Prismly-side tasks may trigger local agent activity automatically after the plugin is configured.
The plugin registers a persistent background service that polls/receives tasks and delegates work to agents, rather than only running on direct user invocation.
// Background service (heartbeat + task polling + agent delegation)\n api.registerService(createPrismnoteService(api.runtime));
Use a dedicated low-privilege OpenClaw agent for this plugin, monitor its status, and unbind it when not needed. The publisher should document background behavior and provide clear controls.
If a bound agent has powerful tools, Prismly task content or link content could influence that agent's actions.
Remote task instructions can be associated with a bound OpenClaw agent, but the artifacts do not show per-task approval, prompt isolation, or limits on what the routed agent may do.
TaskPayload ... instruction: string | null; ... "OpenClaw agent ID to route tasks to via --agent."

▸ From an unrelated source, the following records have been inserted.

(** * Manga Translator Pro: slicing engine and page scheduler

    A shallow embedding of the two cores of the application:

    - [services/geminiService.ts]: [calculateRowEnergy],
      [findExactCutInZone] and the cut loop and chunk loop of
      [splitLongImage];
    - the [App] component (its file imports [./types] and
      [./components/MangaReader]): the page collection with
      [processPage], [handleRegenerate], the rate-history clean-up and
      the scheduler effect;
    - the [MangaReader] component: the render conditions that decide
      when the redo and retry buttons, the only callers of
      [handleRegenerate], exist.

    Further parts of the same files are embedded for the properties
    proved beyond those cores: [isComplexImage], the choice of the
    aspect ratio in [translateMangaPage] and [stitchTranslatedPages]
    ([services/geminiService.ts]); [extractNumber], [handleModeChange]
    and [handleFilesSelected] (the [App] component).

    Modelling conventions.

    - Row indices, widths, heights, array indices and [Date.now()]
      timestamps are integers ([Z]).  JavaScript numbers that are not
      integers (brightness, energy, scores, zone fractions) are exact
      rationals ([Q]): binary rounding of IEEE doubles is not modelled.
      A statement that depends on the exact value of such a number is
      made either over the values that the code compares, whatever
      computes them ([scanWith]), or on inputs on which the arithmetic
      of the code is exact ([exactFraction], [safeNumbers]), or with a
      margin that rounding cannot bridge.
    - [NaN] is modelled ([JS.Num]): reading a typed array outside its
      bounds yields [undefined], which arithmetic turns into [NaN], and
      every comparison with [NaN] is false.
    - A canvas bitmap is a list of rows, each row the RGBA bytes of its
      pixels; [ImageData.data] is the flat row-major byte list that the
      source indexes.
    - Promises are modelled by the list of calls that have been
      dispatched and have not settled yet. *)

From Stdlib Require Import String.
From Stdlib Require Import ZArith QArith Qround Qabs List Lia Bool.
From Stdlib Require Import Sorted Permutation.
From Stdlib Require Import Ascii Lqa DecimalString DecimalNat DecimalZ.
Import ListNotations.
Open Scope Z_scope.
(** ** The three gain modes of the flat section (claim C10) *)

Lemma flat_analysis_no_frames (E : Env) (prefix : string) (st : Report) (g : string) :
  g ∈ flat_gains →
  load_by_file_prefix E (prefix +:+ "_flat_" +:+ g) = Ok []
  ∨ (∃ e, load_by_file_prefix E (prefix +:+ "_flat_" +:+ g) = Raise e) →
  is_raise (flat_analysis E prefix st).
Proof.
  intros Hg Hload. unfold flat_analysis, flat_load.
  assert (is_raise (for_each (flat_gain E prefix) flat_gains
            {| gain_label := []; sat_flats := []; mid_flats := [];
               mid_flat_times := []; exp_times := []; med_sig := []; var := [] |})) as Hr.
  { apply (for_each_raises _ _ g); [done|].
    intros acc. by apply flat_gain_no_frames. }
  by destruct (for_each _ _ _).
Qed.

Lemma flat_analysis_first_missing (E : Env) (prefix : string) (st : Report)
    (l1 l2 : list string) (g : string) (acc : Flats) (e : exn) :
  flat_gains = l1 ++ g :: l2 →
  for_each (flat_gain E prefix) l1 no_flats = Ok acc →
  flat_gain E prefix acc g = Raise e →
  flat_analysis E prefix st = Raise e.
Proof.
  intros Hsplit Hbefore Hg. unfold flat_analysis, flat_load.
  rewrite Hsplit, for_each_app. fold no_flats. rewrite Hbefore.
  cbn [mbind result_bind]. by rewrite for_each_cons, Hg.
Qed.

Lemma run_raises_with_flat (E : Env) (dirname : string) (files : list string)
    (f f0 camera detid : string) :
  f ∈ files → contains "flat" f = true →
  files !! 0 = Some f0 →
  split "_" f0 !! 0 = Some camera → split "_" f0 !! 1 = Some detid →
  (∀ s, is_raise (flat_analysis E (dirname +:+ "/" +:+ camera +:+ "_" +:+ detid) s)) →
  is_raise (write_report E dirname files).
Proof.
  intros Hin Hf Hf0 Hc Hd Hflat. unfold write_report, write_report_with, py_index.
  rewrite Hf0. cbn [mbind result_bind]. rewrite Hc, Hd. cbn [mbind result_bind].
  destruct (Exposure_open E _) as [exp|]; [|done]. cbn [mbind result_bind].
  destruct (git_hash E) as [git|]; [|done]. cbn [mbind result_bind].
  rewrite scan_files_spec, (existsb_present _ _ f Hin Hf).
  unfold run_sections.
  match goal with |- context [(if ?b then bias_analysis E ?p ?s else Ok ?s)] =>
    destruct (if b then bias_analysis E p s else Ok s) as [s1|]; [|done] end.
  cbn [mbind result_bind].
  match goal with |- context [(if ?b then dark_analysis E ?p ?s else Ok ?s)] =>
    destruct (if b then dark_analysis E p s else Ok s) as [s2|]; [|done] end.
  cbn [mbind result_bind].
  specialize (Hflat s2). by destruct (flat_analysis E _ s2).
Qed.
(** The instruction on its own: the destination changes only when the
    comparison holds, and the comparand always receives the old
    destination. *)
Lemma cmpxchg16b_equal b d hi lo :
  cmpxchg16b b d hi lo d
  = {| called_with := {| Destination := d; ExchangeHigh := hi;
                         ExchangeLow := lo; ComparandResult := d |};
       exchanged := true;
       Destination' := {| word0 := lo; word1 := hi |};
       ComparandResult' := d;
       implied := b |}.
Proof. unfold cmpxchg16b. rewrite bool_decide_eq_true_2; done. Qed.

Lemma cmpxchg16b_differ b d hi lo c :
  d <> c ->
  cmpxchg16b b d hi lo c
  = {| called_with := {| Destination := d; ExchangeHigh := hi;
                         ExchangeLow := lo; ComparandResult := c |};
       exchanged := false;
       Destination' := d;
       ComparandResult' := d;
       implied := b |}.
Proof. intros Hne. unfold cmpxchg16b. rewrite bool_decide_eq_false_2; done. Qed.

Lemma cmpxchg16b_reports_old b d hi lo c :
  ComparandResult' (cmpxchg16b b d hi lo c) = d.
Proof. unfold cmpxchg16b. case_bool_decide; done. Qed.

Lemma cmpxchg16b_implied b d hi lo c :
  implied (cmpxchg16b b d hi lo c) = b.
Proof. unfold cmpxchg16b. case_bool_decide; done. Qed.

(** Storing zero over zero: the sentinel exchange never changes the
    destination. *)
Lemma cmpxchg16b_sentinel b d :
  Destination' (cmpxchg16b b d 0 0 {| word0 := 0; word1 := 0 |}) = d.
Proof. unfold cmpxchg16b. case_bool_decide; simpl; congruence. Qed.

Lemma cmpxchg16b_exchanged b d hi lo c :
  exchanged (cmpxchg16b b d hi lo c) = bool_decide (d = c).
Proof. unfold cmpxchg16b. case_bool_decide; done. Qed.
(** * Snowman [build] command: a shallow embedding of cmd/build.go

    The development follows the source file top to bottom.  The Go library
    functions the command calls ([strings], [path/filepath], [os], [io],
    [net/url]) are written out as functions on strings and on an explicit
    file-system state.  The collaborators that live in other packages (YAML
    decoding, view discovery, the SPARQL client, page rendering) are the
    fields of a class [Env].  [buildCmd] threads a [State] through them and
    records every query and every render call, with its result, in a
    trace. *)

From Stdlib Require Import Ascii ZArith.
From stdpp Require Import base option list strings gmap sorting.

Set Default Proof Using "Type".

(** ** Go strings: byte sequences *)

Module Str.

Fixpoint take (n : nat) (s : string) : string :=
  match n, s with
  | S n', String c s' => String c (take n' s')
  | _, _ => ""
  end.

Fixpoint drop (n : nat) (s : string) : string :=
  match n, s with
  | S n', String _ s' => drop n' s'
  | _, _ => s
  end.

(** [strings.HasPrefix(s, prefix)] *)
Definition HasPrefix (s pre : string) : bool := String.prefix pre s.

(** [strings.Index(s, sep)]; [None] stands for Go's [-1]. *)
Fixpoint Index (s sep : string) : option nat :=
  if HasPrefix s sep then Some 0
  else match s with
       | "" => None
       | String _ s' => S <$> Index s' sep
       end.

(** Width in bytes of the first UTF-8 sequence of [s], as
    [utf8.DecodeRuneInString] reports it: an invalid or truncated
    sequence has width 1, the empty string width 0. *)
Definition byte_in (lo hi : N) (c : ascii) : bool :=
  (N.leb lo (N_of_ascii c) && N.leb (N_of_ascii c) hi)%bool.

Definition cont (s : string) (i : nat) (lo hi : N) : bool :=
  match String.get i s with
  | Some c => byte_in lo hi c
  | None => false
  end.

Definition rune_width (s : string) : nat :=
  match s with
  | "" => 0
  | String c _ =>
      let b := N_of_ascii c in
      if N.ltb b 128 then 1
      else if N.ltb b 194 then 1
      else if N.leb b 223 then
        if cont s 1 128 191 then 2 else 1
      else if N.leb b 239 then
        let lo := if N.eqb b 224 then 160%N else 128%N in
        let hi := if N.eqb b 237 then 159%N else 191%N in
        if (cont s 1 lo hi && cont s 2 128 191)%bool then 3 else 1
      else if N.leb b 244 then
        let lo := if N.eqb b 240 then 144%N else 128%N in
        let hi := if N.eqb b 244 then 143%N else 191%N in
        if (cont s 1 lo hi && cont s 2 128 191 && cont s 3 128 191)%bool
        then 4 else 1
      else 1
  end.

(** [utf8.RuneCountInString] *)
Fixpoint rune_count_go (fuel : nat) (s : string) : nat :=
  match fuel, s with
  | S f, String _ _ => S (rune_count_go f (drop (rune_width s) s))
  | _, _ => 0
  end.
Definition RuneCountInString (s : string) : nat :=
  rune_count_go (String.length s) s.

(** [strings.Count(s, substr)]: non-overlapping occurrences; for the empty
    [substr] one more than the number of runes. *)
Fixpoint count_go (fuel : nat) (s sep : string) : nat :=
  match fuel with
  | 0 => 0
  | S f =>
      match Index s sep with
      | None => 0
      | Some i => S (count_go f (drop (i + String.length sep) s) sep)
      end
  end.
Definition Count (s sep : string) : nat :=
  if decide (sep = "") then S (RuneCountInString s)
  else count_go (String.length s) s sep.

(** The replacement loop of [strings.Replace]: [k] replacements remain,
    [first] tells the first iteration ([i == 0]) from the later ones. *)
Fixpoint replace_loop (k : nat) (first : bool) (s old new : string)
  : string :=
  match k with
  | 0 => s
  | S k' =>
      let j :=
        if decide (old = "") then (if first then 0 else rune_width s)
        else default 0 (Index s old) in
      take j s +:+ new +:+
        replace_loop k' false (drop (j + String.length old) s) old new
  end.

(** [strings.Replace(s, old, new, n)] *)
Definition Replace (s old new : string) (n : Z) : string :=
  if decide (old = new ∨ n = 0%Z) then s
  else
    let m := Count s old in
    if decide (m = 0) then s
    else
      let k := if decide (n < 0 ∨ Z.of_nat m < n)%Z then m else Z.to_nat n in
      replace_loop k true s old new.

End Str.

(** ** Paths: [path/filepath] on Unix, and how the kernel resolves a path *)

Module Path.

(** [strings.Split(s, "/")] *)
Fixpoint split (s : string) : list string :=
  match s with
  | "" => [""]
  | String c s' =>
      if decide (c = "/"%char) then "" :: split s'
      else match split s' with
           | [] => [String c ""]
           | h :: t => String c h :: t
           end
  end.

(** [strings.Join(elems, "/")] *)
Fixpoint join (l : list string) : string :=
  match l with
  | [] => ""
  | [x] => x
  | x :: l' => x +:+ "/" +:+ join l'
  end.

(** One element of a path against the elements kept so far, by the rules
    of [filepath.Clean]: empty and [.] elements vanish, [..] removes the
    element before it, stays at the start of a relative path and vanishes
    at the start of a rooted one. *)
Definition clean_step (rooted : bool) (st : list string) (c : string)
  : list string :=
  if decide (c = "" ∨ c = ".") then st
  else if decide (c = "..") then
    match last st with
    | Some t => if decide (t = "..") then st ++ [".."] else removelast st
    | None => if rooted then st else [".."]
    end
  else st ++ [c].

Definition clean_from (rooted : bool) (st l : list string) : list string :=
  fold_left (clean_step rooted) l st.

(** [filepath.Clean] *)
Definition Clean (p : string) : string :=
  let rooted := Str.HasPrefix p "/" in
  let out := join (clean_from rooted [] (split p)) in
  if rooted then "/" +:+ out
  else if decide (out = "") then "." else out.

(** [filepath.Join(a, b)] *)
Definition Join (a b : string) : string :=
  if decide (a = "") then (if decide (b = "") then "" else Clean b)
  else Clean (a +:+ "/" +:+ b).

Fixpoint has_slash (s : string) : bool :=
  match s with
  | "" => false
  | String c s' => if decide (c = "/"%char) then true else has_slash s'
  end.

(** [path[:i+1]] for the last separator [i] of [path]. *)
Fixpoint dir_part (s : string) : string :=
  match s with
  | "" => ""
  | String c s' => if has_slash s then String c (dir_part s') else ""
  end.

(** [filepath.Dir] *)
Definition Dir (p : string) : string := Clean (dir_part p).

(** The location a path names for a process whose working directory is
    [cwd]: the elements from the root, [.] and [..] resolved on the names
    alone (no link is followed). *)
Definition resolve (cwd p : string) : list string :=
  clean_from true []
    ((if Str.HasPrefix p "/" then [] else split cwd) ++ split p).

(** Order of a lexical walk: element by element, a directory before what
    it contains. *)
Fixpoint le (p q : list string) : bool :=
  match p, q with
  | [], _ => true
  | _ :: _, [] => false
  | a :: p', b :: q' =>
      if decide (a = b) then le p' q' else String.ltb a b
  end.

End Path.

(** ** The file system and the [os] / [io] calls of the command

    Files, directories and other nodes (links, devices) at their locations.
    A call fails for what is at a path or on the way to it (nothing there,
    something there already, a file where a directory is needed);
    permissions and device errors are left out. *)

Inductive error : Type :=
  | ENOENT | EEXIST | ENOTDIR | EISDIR | EBADF
  | ErrorString (msg : string).

Global Instance error_eq_dec : EqDecision error.
Proof. solve_decision. Defined.
Lemma envelope_bounded_pan (mousePos : option Point.t) (s : R) (rec : Size.t) :
  1 <= s <= zoomLevel r ->
  in_envelope r frame
    (Pan.tx (calculateBoundedPan mousePos
               (getTransformOrigin (targetX r) (targetY r)) s rec frame))
    (Pan.ty (calculateBoundedPan mousePos
               (getTransformOrigin (targetX r) (targetY r)) s rec frame)).
Proof.
  intros Hs.
  destruct (calculateBoundedPan_envelope mousePos
              (getTransformOrigin (targetX r) (targetY r)) s rec frame)
    as [Hx Hy]; cbn [getTransformOrigin Point.x Point.y]; try lra.
  cbn [getTransformOrigin Point.x Point.y] in Hx, Hy.
  pose proof (maxT_mono_zoom (targetX r + 0.5) (Size.width frame) s
                (zoomLevel r) ltac:(lra) frame_width_nonneg Hs).
  pose proof (maxT_mono_zoom (1 - (targetX r + 0.5)) (Size.width frame) s
                (zoomLevel r) ltac:(lra) frame_width_nonneg Hs).
  pose proof (maxT_mono_zoom (targetY r + 0.5) (Size.height frame) s
                (zoomLevel r) ltac:(lra) frame_height_nonneg Hs).
  pose proof (maxT_mono_zoom (1 - (targetY r + 0.5)) (Size.height frame) s
                (zoomLevel r) ltac:(lra) frame_height_nonneg Hs).
  unfold in_envelope. rewrite !minT_as_maxT in *. lra.
Qed.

Bind only a narrowly-scoped summarization agent and keep normal OpenClaw approval prompts enabled for any high-impact tools.
A task that points at a private or sensitive URL could cause the user's machine to fetch it and send an analysis result to the service.
The local plugin fetches URLs supplied through tasks and submits derived results back to Prismly, with no artifact-disclosed allowlist, private-network blocking, or URL-scope control.
Process a single task: 1. Claim the task 2. Fetch content from the link URL ... 4. Submit the insight
Only process tasks from trusted Prismly workspaces and ask the publisher to add URL validation, private-network protections, and clear user controls.
Task metadata and account-bound realtime events are handled through Prismly/Supabase infrastructure.
The plugin uses Supabase Realtime with the user's bearer token to receive task events. This is expected for the stated integration, but it is an external provider data flow.
this.client = createClient(env.supabaseUrl, env.supabaseAnonKey, { global: { headers: { Authorization: `Bearer ${accessToken}` } } });Verify that the Prismly/Supabase endpoints are the expected ones and avoid using custom endpoint environment variables unless you trust them.
Running the script changes local OpenClaw configuration and installs packages from npm.
The optional installer downloads runtime dependencies and modifies the user's OpenClaw plugin configuration. It is scoped and uses --ignore-scripts, but dependency versions are semver ranges and the registry has no install spec.
npm install --production --ignore-scripts ... cfg.plugins.allow.push('prismly'); cfg.plugins.entries.prismly = { enabled: true };Review install.sh before running it and prefer a pinned, registry-managed install path when available.